Le ……………………………………………
à Me ………………………………………..
EXPEDITION :
Le 31 mai 2024
à Me Sandra VAKNIN
Le 31 mai 2024
à Me Anaïs LEVHA
Le …………………………………………………..
à Me ………………………………………………
N° RG 23/01783 – N° Portalis DBW3-W-B7H-3D37
PARTIES :
DEMANDERESSE
S.A. LOGEMENT ET GESTION IMMOBILIERE POUR LA REGION MEDITERRANEE, dont le siège social est sis [Adresse 1]
représentée par Me Clarisse BAINVEL, avocat au barreau de MARSEILLE
DEFENDEURS
Monsieur [I] [C], demeurant [Adresse 2]
représenté par Me Sandra VAKNIN, avocat au barreau de MARSEILLE
Madame [P] [C], demeurant [Adresse 2]
représentée par Me Anais LEVHA, avocat au barreau de MARSEILLE
EXPOSE DU LITIGE
Par contrat sous signature privée en date du 5 novembre 2015, la société d’HLM Logirem a donné à bail à Mme [P] [X] épouse [C] et M. [I] [C] un appartement à usage d’habitation situé [Adresse 3], pour un loyer mensuel de 633,25 euros, charges comprises.

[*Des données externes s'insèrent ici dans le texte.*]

(* ===== verification/ProcVm.v ===== *)
(** * ProcVm: the process code on the real memory subsystem

    proc.c reaches kalloc.c and vm.c through the class [KEnv]; here the class is
    instantiated with the models of those two files, so that the page table
    routines of proc.c run on real page tables.  The file system stays abstract: its
    state is [F].  Kernel objects that proc.c passes by address ([initcode],
    [np->xstate]) are put at their address [kobj] first. *)

From stdpp Require Import gmap.
From S2P Require Import Prelude KState Spinlock ProcList ProcAbs Proc ProcInv ProcFork.
From S2P Require Import SleepLock MemC Kalloc Vm VmRep VmMap VmUser VmCopy VmFree VmProps.

#[local] Opaque memset memmove st64 ld64.

Section env.
Context {F : Type} (kend : Z) (fuel : nat) (blncflg : bool) (tramp forkret_at kobj : Z).
Context (fs_filedup fs_idup : Z -> callee F Z) (fs_namei : list Z -> callee F Z)
  (fs_fileclose fs_iput : Z -> waker F unit) (fs_begin_op fs_end_op : waker F unit).

(** A memory routine, and a file system routine, as callees of proc.c. *)
Definition on_mem {A} (f : M kmem A) : callee (kmem * F) A := fun e =>
  match f e.1 with Ok v m => Some (v, (m, e.2)) | _ => None end.
Definition on_fs {A} (f : callee F A) : callee (kmem * F) A := fun e =>
  match f e.2 with Some (v, x) => Some (v, (e.1, x)) | None => None end.
Definition on_fs_wake {A} (f : waker F A) : waker (kmem * F) A := fun e =>
  match f e.2 with Some (v, w, x) => Some (v, w, (e.1, x)) | None => None end.

Fixpoint put_bytes (bs : list Z) (a : Z) (m : mem) : mem :=
  match bs with
  | [] => m
  | b :: bs' => put_bytes bs' (a + 1) (upd m a (u8 b))
  end.
Definition put_obj (bs : list Z) : M kmem unit := modify (fun s => s <| ram ::= put_bytes bs kobj |>).

(** Offsets in [struct trapframe], and its size. *)
Definition tf_offset (r : tf_reg) : Z := match r with tf_epc => 24 | tf_sp => 48 | tf_a0 => 112 end.
Definition tf_size : Z := 288.

#[local] Instance vm_env : KEnv (kmem * F) := {|
  BLNCFLG := blncflg;
  trampoline := tramp;
  forkret_addr := forkret_at;
  Proc.kalloc := on_mem Kalloc.kalloc;
  Proc.kfree pa := on_mem (Kalloc.kfree kend pa);
  Proc.kvmmap kpgtbl va pa sz perm := on_mem (Vm.kvmmap fuel kpgtbl va pa sz perm);
  Proc.uvmcreate := on_mem Vm.uvmcreate;
  Proc.mappages pt va size pa perm := on_mem (Vm.mappages fuel pt va size pa perm);
  Proc.uvmunmap pt va n do_free := on_mem (Vm.uvmunmap kend fuel pt va n do_free);
  Proc.uvmfree pt sz := on_mem (Vm.uvmfree kend fuel pt sz);
  Proc.uvminit pt code := on_mem (put_obj code;; Vm.uvminit fuel pt kobj (Z.of_nat (length code)));
  Proc.uvmcopy old new sz := on_mem (Vm.uvmcopy kend fuel old new sz);
  Proc.uvmalloc pt oldsz newsz := on_mem (Vm.uvmalloc kend fuel pt oldsz newsz);
  Proc.uvmdealloc pt oldsz newsz := on_mem (Vm.uvmdealloc kend fuel pt oldsz newsz);
  Proc.copyout pt va bs := on_mem (put_obj bs;; Vm.copyout fuel pt va kobj (Z.of_nat (length bs)));
  tf_store tf r v := on_mem (store (tf + tf_offset r) v);
  tf_copy dst src := on_mem (modify (fun s => s <| ram ::= memmove dst src tf_size |>));
  filedup f := on_fs (fs_filedup f);
  idup ip := on_fs (fs_idup ip);
  namei path := on_fs (fs_namei path);
  fileclose f := on_fs_wake (fs_fileclose f);
  iput ip := on_fs_wake (fs_iput ip);
  begin_op := on_fs_wake fs_begin_op;
  end_op := on_fs_wake fs_end_op
|}.

(** ** kvmmake, kvminit *)
Definition UART0 : Z := 0x10000000.
Definition VIRTIO0 : Z := 0x10001000.
Definition PLIC : Z := 0x0c000000.

(** [etext] is set by kernel.ld to the end of the kernel code. *)
Definition kvmmake (etext : Z) : M (kstate (kmem * F)) Z :=
  kpgtbl ← call Proc.kalloc;
  call (on_mem (memset_ptr kpgtbl 0 PGSIZE));;
  call (Proc.kvmmap kpgtbl UART0 UART0 PGSIZE (Z.lor PTE_R PTE_W));;
  call (Proc.kvmmap kpgtbl VIRTIO0 VIRTIO0 PGSIZE (Z.lor PTE_R PTE_W));;
  call (Proc.kvmmap kpgtbl PLIC PLIC 0x400000 (Z.lor PTE_R PTE_W));;
  call (Proc.kvmmap kpgtbl KERNBASE KERNBASE (etext - KERNBASE) (Z.lor PTE_R PTE_X));;
  call (Proc.kvmmap kpgtbl etext etext (PHYSTOP - etext) (Z.lor PTE_R PTE_W));;
  call (Proc.kvmmap kpgtbl TRAMPOLINE tramp PGSIZE (Z.lor PTE_R PTE_X));;
  proc_mapstacks kpgtbl;;
  mret kpgtbl.

(** ** Page tables of processes *)
Context (Hkend : 0 < kend).
Abbreviation mem_of s := (env (kcore s)).1.
Abbreviation with_mem s m := (s <| kcore ::= fun c => c <| env := (m, (env c).2) |> |>).

Lemma call_mem {A B} (f : M kmem A) v m (s : kstate (kmem * F)) (k : A -> M (kstate (kmem * F)) B) :
  f (mem_of s) = Ok v m -> (call (on_mem f) ≫= k) s = k v (with_mem s m).
Proof.
  intros Hf. apply bind_Ok. unfold call, on_mem. rewrite Hf. by destruct s as [[] ?].
Qed.

Lemma uspace_top s fs root tabs leaf ups s' fs' tabs' v pte :
  uspace kend s fs root tabs leaf ups -> vm_post kend s fs root tabs s' fs' tabs' (upd leaf v pte) -> user_top <= v ->
  uspace kend s' fs' root tabs' (upd leaf v pte) ups.
Proof.
  intros [Hv H2 H3 H4 H5 H6] (Hv' & Hsub & Hac & _) Htop. split; [done| | |done|done|].
  - intros j u Hj. pose proof (lookup_lt_Some _ _ _ Hj). destruct (H2 j u Hj) as (f & Hf & E). exists f. by rewrite upd_ne by lia.
  - intros x Hx. rewrite upd_ne by lia. by apply H3.
  - unfold accounted in Hac. by rewrite Hac.
Qed.

Lemma unmap_top s fs root tabs leaf ups v u :
  uspace kend s fs root tabs leaf ups -> user_top <= v < MAXVA / PGSIZE -> frame_ok u -> maps leaf v u -> (1 < fuel)%nat ->
  exists s', Vm.uvmunmap kend fuel root (v * PGSIZE) 1 false s = Ok tt s'
    ∧ uspace kend s' fs root tabs (upd leaf v 0) ups ∧ same_except (tab_pages tabs) (ram s) (ram s').
Proof using Hkend.
  intros Hu Hv Hfr Hm Hf. assert (Hv0 : 0 <= v < MAXVA / PGSIZE) by (assert (0 <= user_top) by done; lia).
  destruct (uvmunmap_loop_keep kend Hkend [u] fuel s fs root tabs leaf v) as (s' & Hrun & Hv' & Hs);
    [simpl; lia|apply Hu|lia|simpl; lia|by constructor| |].
  { intros [|j] x Hj; [|done]. injection Hj as <-. by rewrite Z.add_0_r. }
  exists s'. split; [|split; [|done]].
  - unfold Vm.uvmunmap. rewrite Z.mod_mul by done. cbn [negb Z.eqb].
    replace (v * PGSIZE + 1 * PGSIZE) with (v * PGSIZE + PGSIZE) by ring. rewrite next_page by done. exact Hrun.
  - eapply (uspace_top s fs root tabs leaf ups); [done| |lia]. split_and!; [exact Hv'|reflexivity|by unfold accounted|exact Hs].
Qed.

(** A fresh page table: nothing but the two pages shared with the kernel. *)
Definition proc_leaf (tf : Z) : Z -> Z :=
  upd (upd (fun _ => 0) (TRAMPOLINE / PGSIZE) (mk_pte tramp (Z.lor PTE_R PTE_X)))
      (TRAPFRAME / PGSIZE) (mk_pte tf (Z.lor PTE_R PTE_W)).

Lemma free_empty s fs root tabs leaf :
  uspace kend s fs root tabs leaf [] -> (forall v, leaf v = 0) -> (3 <= fuel)%nat ->
  exists s' fs', Vm.uvmfree kend fuel root 0 s = Ok tt s' ∧ kmem_ok kend s' fs' ∧ fs' ≡ₚ fs ++ tab_pages tabs
    ∧ same_except (tab_pages tabs) (ram s) (ram s').
Proof using Hkend.
  intros Hu Hl Hf. destruct (uvmfree_ok kend Hkend fuel s fs root tabs leaf [] 0) as (s' & fs' & H1 & H2 & H3 & H4);
    [done|done|done|done|simpl; lia|done|]. by exists s', fs'.
Qed.

Lemma get_proc_mem (s : kstate (kmem * F)) m i : proc_index_ok i = true ->
  get_proc i (with_mem s m) = Ok (procs (kcore s) i) (with_mem s m).
Proof. intros Hi. unfold get_proc. by rewrite Hi. Qed.

(** The error path after the second mapping: unmap the trampoline, free the table. *)
Lemma pagetable_undo s fs root tabs :
  uspace kend s fs root tabs (upd (fun _ => 0) (TRAMPOLINE / PGSIZE) (mk_pte tramp (Z.lor PTE_R PTE_X))) [] ->
  frame_ok tramp -> (3 <= fuel)%nat ->
  exists s1 s2 fs', Vm.uvmunmap kend fuel root TRAMPOLINE 1 false s = Ok tt s1
    ∧ Vm.uvmfree kend fuel root 0 s1 = Ok tt s2 ∧ kmem_ok kend s2 fs' ∧ fs' ≡ₚ fs ++ tab_pages tabs
    ∧ same_except (tab_pages tabs) (ram s) (ram s2).
Proof using Hkend.
  intros Hu Htr Hf. destruct (unmap_top s fs root tabs _ [] (TRAMPOLINE / PGSIZE) tramp Hu) as (s1 & H1 & Hu1 & Hs1); [done|done| |lia|].
  { exists (Z.lor (Z.lor PTE_R PTE_X) PTE_V). split; [by split_and!|]. by rewrite upd_eq, mk_pte_lor. }
  destruct (free_empty s1 fs root tabs _ Hu1) as (s2 & fs' & H2 & Hk2 & Hp2 & Hs2); [|done|].
  { intros v. destruct (decide (v = TRAMPOLINE / PGSIZE)) as [->|]; [by rewrite upd_eq|by rewrite !upd_ne]. }
  exists s1, s2, fs'. change (TRAMPOLINE / PGSIZE * PGSIZE) with TRAMPOLINE in H1. split_and!; try done. by eapply same_trans.
Qed.

Lemma call_mem2 {A B} (f : M kmem A) v m0 m (s : kstate (kmem * F)) (k : A -> M (kstate (kmem * F)) B) :
  f m0 = Ok v m -> (call (on_mem f) ≫= k) (with_mem s m0) = k v (with_mem s m).
Proof. intros Hf. exact (call_mem f v m (with_mem s m0) k Hf). Qed.

(** [proc_pagetable], run on the real allocator and page tables, returns a page
    table that maps exactly the trampoline page (readable, executable) and the
    process's trapframe page (readable, writable), neither accessible to the user; if
    memory runs out at any point it returns 0 and every page it had taken is free
    again.  It changes nothing in the kernel but memory. *)
Theorem proc_pagetable_spec i (s : kstate (kmem * F)) fs :
  proc_index_ok i = true -> kmem_ok kend (mem_of s) fs -> (3 <= fuel)%nat ->
  frame_ok tramp -> frame_ok (trapframe (procs (kcore s) i)) ->
  exists r m', proc_pagetable i s = Ok r (with_mem s m')
    ∧ (r ≠ 0 ∧ (exists fs' tabs', uspace kend m' fs' r tabs' (proc_leaf (trapframe (procs (kcore s) i))) []
               ∧ fs' ++ tab_pages tabs' ≡ₚ fs ∧ (length fs <= 5 + length fs')%nat)
       ∨ r = 0 ∧ (exists fs', kmem_ok kend m' fs' ∧ fs' ≡ₚ fs) ∧ (length fs < 5)%nat)
    ∧ same_except fs (ram (mem_of s)) (ram m').
Proof using Hkend.
  intros Hi Hk Hf Htr Htf. set (tf := trapframe (procs (kcore s) i)) in *. unfold proc_pagetable. destruct fs as [|q fs].
  { exists 0, (mem_of s). split; [|split; [right; split; [done|]; split; [by exists []|simpl; lia]|apply same_refl]].
    rewrite (call_mem Vm.uvmcreate 0 (mem_of s) s); [done|]. unfold Vm.uvmcreate.
    by rewrite (bind_Ok _ _ _ _ _ (kalloc_empty kend _ Hk)). }
  destruct (uvmcreate_ok kend (mem_of s) q fs Hkend Hk) as (m1 & Hc & Hu1 & Hs1). rewrite (call_mem _ _ _ _ _ Hc).
  assert (Hq : (q =? 0) = false).
  { pose proof (ko_pages _ _ _ Hk) as [[_ ?] _]%Forall_cons. lia. } rewrite Hq.
  assert (Ht0 : fs ++ tab_pages {[ [] := q ]} ≡ₚ q :: fs).
  { unfold tab_pages. rewrite map_to_list_singleton. by rewrite Permutation_app_comm. }
  assert (Hin : forall fs' tabs', fs' ++ tab_pages tabs' ≡ₚ q :: fs -> tab_pages tabs' ⊆ q :: fs).
  { intros fs' tabs' Hp x Hx. rewrite <- Hp. apply elem_of_app. by right. }
  apply (same_mono _ (q :: fs)) in Hs1; [|intros x; rewrite !elem_of_cons; set_solver].
  destruct (mappages_page kend Hkend fuel m1 fs q {[ [] := q ]} (fun _ => 0) (TRAMPOLINE / PGSIZE) tramp (Z.lor PTE_R PTE_X))
    as (r1 & m2 & fs2 & tabs2 & Hm2 & Hcase2); [lia|apply Hu1|done|done|done|done|].
  change (TRAMPOLINE / PGSIZE * PGSIZE) with TRAMPOLINE in Hm2. rewrite (call_mem2 (Vm.mappages fuel q TRAMPOLINE PGSIZE tramp (Z.lor PTE_R PTE_X)) r1 m1 m2 s _ Hm2).
  assert (Hs2 : same_except (q :: fs) (ram (mem_of s)) (ram m2)).
  { eapply same_trans; [exact Hs1|]. destruct Hcase2 as [(_ & _ & _ & _ & Hac & Hs)|(_ & _ & _ & _ & _ & Hac & Hs)];
      (eapply same_mono; [|exact Hs]; apply (Hin fs2)); unfold accounted in Hac; by rewrite Hac. }
  destruct Hcase2 as [(-> & Hc2 & Hp2)|(-> & -> & Hc2 & Hp2)].
  2:{ change (-1 <? 0) with true. cbv iota. pose proof Hp2 as (Hv2 & _ & Hac2 & _). unfold accounted in Hac2.
      destruct (free_empty m2 [] q tabs2 (fun _ => 0)) as (m3 & fs3 & H3 & Hk3 & Hp3 & Hs3); [|done|done|].
      { destruct Hu1 as [_ U2 U3 U4 U5 U6]. split; try done. by rewrite Hac2. }
      rewrite (call_mem2 (Vm.uvmfree kend fuel q 0) tt m2 m3 s _ H3). exists 0, m3. split; [done|]. split.
      - right. split; [done|]. split; [|simpl; lia]. exists fs3. split; [done|]. by rewrite Hp3, Hac2.
      - eapply same_trans; [exact Hs2|]. eapply same_mono; [|exact Hs3]. apply (Hin []). by rewrite Hac2. }
  change (0 <? 0) with false. cbv iota. rewrite (bind_Ok _ _ _ _ _ (get_proc_mem s m2 i Hi)). fold tf.
  pose proof (uspace_top _ _ _ _ _ _ _ _ _ _ _ Hu1 Hp2 ltac:(done)) as Hu2. destruct Hp2 as (_ & _ & Hac2 & _). unfold accounted in Hac2.
  destruct (mappages_page kend Hkend fuel m2 fs2 q tabs2 _ (TRAPFRAME / PGSIZE) tf (Z.lor PTE_R PTE_W) ltac:(lia) (us_vm _ _ _ _ _ _ _ Hu2))
    as (r2 & m3 & fs3 & tabs3 & Hm3 & Hcase3); [done|done|done|done|].
  change (TRAPFRAME / PGSIZE * PGSIZE) with TRAPFRAME in Hm3. rewrite (call_mem2 (Vm.mappages fuel q TRAPFRAME PGSIZE tf (Z.lor PTE_R PTE_W)) r2 m2 m3 s _ Hm3).
  assert (Hs3 : same_except (q :: fs) (ram (mem_of s)) (ram m3)).
  { eapply same_trans; [exact Hs2|]. destruct Hcase3 as [(_ & _ & _ & _ & Hac & Hs)|(_ & _ & _ & _ & _ & Hac & Hs)];
      (eapply same_mono; [|exact Hs]; apply (Hin fs3)); unfold accounted in Hac; by rewrite Hac, Hac2. }
  destruct Hcase3 as [(-> & Hc3 & Hp3)|(-> & -> & Hc3 & Hp3)]; pose proof Hp3 as (Hv3 & _ & Hac3 & _); unfold accounted in Hac3.
  - change (0 <? 0) with false. cbv iota. exists q, m3. split; [done|]. split; [|done]. left. split; [lia|]. exists fs3, tabs3.
    split; [by eapply uspace_top|]. split; [by rewrite Hac3, Hac2|simpl; lia].
  - change (-1 <? 0) with true. cbv iota.
    destruct (pagetable_undo m3 [] q tabs3) as (m4 & m5 & fs5 & H4 & H5 & Hk5 & Hp5 & Hs5); [|done|done|].
    { destruct Hu2 as [_ U2 U3 U4 U5 U6]. split; try done. by rewrite Hac3. }
    rewrite (call_mem2 (Vm.uvmunmap kend fuel q TRAMPOLINE 1 false) tt m3 m4 s _ H4).
    rewrite (call_mem2 (Vm.uvmfree kend fuel q 0) tt m4 m5 s _ H5).
    exists 0, m5. split; [done|]. split.
    + right. split; [done|]. split; [|simpl; lia]. exists fs5. split; [done|]. by rewrite Hp5, Hac3, Hac2.
    + eapply same_trans; [exact Hs3|]. eapply same_mono; [|exact Hs5]. apply (Hin []). by rewrite Hac3, Hac2.
Qed.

Des loyers étant demeurés impayés, la société d’HLM Logirem a fait signifier à Mme [P] [X] épouse [C] et M. [I] [C] par acte de commissaire de justice en date du 29 novembre 2022 un commandement de payer la somme de 2 474,83 euros, en principal, correspondant à l’arriéré locatif et visant la clause résolutoire contractuelle.
Par acte de commissaire de justice en date du 15 février 2023, la société d’HLM Logirem a fait assigner Mme [P] [X] épouse [C] et M. [I] [C] devant le juge des contentieux de la protection du tribunal judiciaire de Marseille, statuant en référé, aux fins de voir :
— constater le jeu de la clause résolutoire insérée au contrat de bail liant les parties sur le fondement de l’article 24 de la loi du 6 juillet 1989,
— ordonner l’expulsion des preneurs et de tout occupant de leur chef avec le concours de la force publique et d’un serrurier si besoin est,
— condamner à titre provisionnel sMme [P] [X] épouse [C] et M. [I] [C] à lui payer les loyers et charges impayés au 31 décembre 2022, soit la somme de 3 361,81 euros ainsi qu’une indemnité d’occupation jusqu’à libération effective des lieux d’un montant mensuel égal au montant du loyer et des charges si le bail s’était poursuivi, à indexer,
— condamner Mme [P] [X] épouse [C] et M. [I] [C] à lui payer la somme de 800 euros sur le fondement de l’article 700 du code de procédure civile, outre aux entiers dépens en ce compris le coût du commandement de payer.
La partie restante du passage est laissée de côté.